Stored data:
###

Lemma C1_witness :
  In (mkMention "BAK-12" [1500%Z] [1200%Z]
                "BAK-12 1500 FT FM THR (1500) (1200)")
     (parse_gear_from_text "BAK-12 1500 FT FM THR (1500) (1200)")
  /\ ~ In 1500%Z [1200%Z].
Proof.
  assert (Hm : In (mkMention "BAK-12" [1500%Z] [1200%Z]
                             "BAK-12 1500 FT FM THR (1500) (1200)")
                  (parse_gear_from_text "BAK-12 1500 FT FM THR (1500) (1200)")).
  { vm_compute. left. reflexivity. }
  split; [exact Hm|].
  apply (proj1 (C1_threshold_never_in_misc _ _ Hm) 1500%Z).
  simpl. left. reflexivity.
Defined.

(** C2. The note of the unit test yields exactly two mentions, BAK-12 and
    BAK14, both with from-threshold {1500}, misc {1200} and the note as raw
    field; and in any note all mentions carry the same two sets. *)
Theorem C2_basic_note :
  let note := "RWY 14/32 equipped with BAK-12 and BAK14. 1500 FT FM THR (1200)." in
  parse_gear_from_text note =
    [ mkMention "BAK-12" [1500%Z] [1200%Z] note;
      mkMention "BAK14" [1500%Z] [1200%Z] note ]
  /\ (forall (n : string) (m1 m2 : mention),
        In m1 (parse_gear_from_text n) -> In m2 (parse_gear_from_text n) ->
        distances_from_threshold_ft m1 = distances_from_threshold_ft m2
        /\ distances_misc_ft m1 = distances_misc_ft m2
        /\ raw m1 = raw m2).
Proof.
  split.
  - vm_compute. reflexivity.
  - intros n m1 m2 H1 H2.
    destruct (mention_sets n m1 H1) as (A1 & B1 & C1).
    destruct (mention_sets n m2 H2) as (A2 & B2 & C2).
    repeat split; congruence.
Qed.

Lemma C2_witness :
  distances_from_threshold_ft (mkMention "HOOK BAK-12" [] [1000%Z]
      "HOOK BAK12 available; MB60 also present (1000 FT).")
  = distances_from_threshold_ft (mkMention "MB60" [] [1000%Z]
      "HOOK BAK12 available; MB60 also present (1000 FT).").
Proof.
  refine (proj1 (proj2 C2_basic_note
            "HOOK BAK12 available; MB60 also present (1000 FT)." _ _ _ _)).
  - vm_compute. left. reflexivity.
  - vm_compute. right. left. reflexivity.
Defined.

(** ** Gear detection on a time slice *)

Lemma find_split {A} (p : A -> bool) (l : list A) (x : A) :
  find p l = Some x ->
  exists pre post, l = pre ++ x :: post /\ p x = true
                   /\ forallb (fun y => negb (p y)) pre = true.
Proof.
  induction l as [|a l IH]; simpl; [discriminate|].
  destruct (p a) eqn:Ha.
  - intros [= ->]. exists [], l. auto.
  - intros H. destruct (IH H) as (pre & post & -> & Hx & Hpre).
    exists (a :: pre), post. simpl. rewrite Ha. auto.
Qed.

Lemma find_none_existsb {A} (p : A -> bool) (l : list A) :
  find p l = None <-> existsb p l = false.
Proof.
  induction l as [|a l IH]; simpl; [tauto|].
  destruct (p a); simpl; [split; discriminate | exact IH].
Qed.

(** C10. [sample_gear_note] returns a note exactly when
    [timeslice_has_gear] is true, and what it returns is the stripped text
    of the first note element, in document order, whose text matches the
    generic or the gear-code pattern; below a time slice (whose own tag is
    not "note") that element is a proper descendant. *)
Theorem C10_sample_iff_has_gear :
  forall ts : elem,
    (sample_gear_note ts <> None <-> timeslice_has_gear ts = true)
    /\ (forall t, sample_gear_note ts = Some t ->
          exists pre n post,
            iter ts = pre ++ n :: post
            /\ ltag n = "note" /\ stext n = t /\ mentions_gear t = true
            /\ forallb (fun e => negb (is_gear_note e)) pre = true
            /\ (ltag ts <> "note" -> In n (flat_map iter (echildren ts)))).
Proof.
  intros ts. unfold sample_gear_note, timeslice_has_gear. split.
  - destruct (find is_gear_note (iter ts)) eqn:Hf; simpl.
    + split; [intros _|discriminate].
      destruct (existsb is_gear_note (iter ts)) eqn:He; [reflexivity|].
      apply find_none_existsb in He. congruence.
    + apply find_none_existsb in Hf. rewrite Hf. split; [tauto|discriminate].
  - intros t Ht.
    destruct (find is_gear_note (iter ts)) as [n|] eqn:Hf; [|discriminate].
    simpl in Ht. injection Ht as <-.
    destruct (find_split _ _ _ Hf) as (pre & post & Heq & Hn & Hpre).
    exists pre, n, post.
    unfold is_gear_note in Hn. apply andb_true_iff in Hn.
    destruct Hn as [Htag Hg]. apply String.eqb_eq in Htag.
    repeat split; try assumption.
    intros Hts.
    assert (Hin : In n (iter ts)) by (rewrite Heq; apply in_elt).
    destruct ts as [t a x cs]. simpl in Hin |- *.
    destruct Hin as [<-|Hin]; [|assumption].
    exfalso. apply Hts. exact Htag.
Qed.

###

■ **Directions**:
Among the lines above, which ones hold the string "ltag"? Show them.

■ **Response to this task**:
            /\ ltag n = "note" /\ stext n = t /\ mentions_gear t = true
            /\ (ltag ts <> "note" -> In n (flat_map iter (echildren ts)))).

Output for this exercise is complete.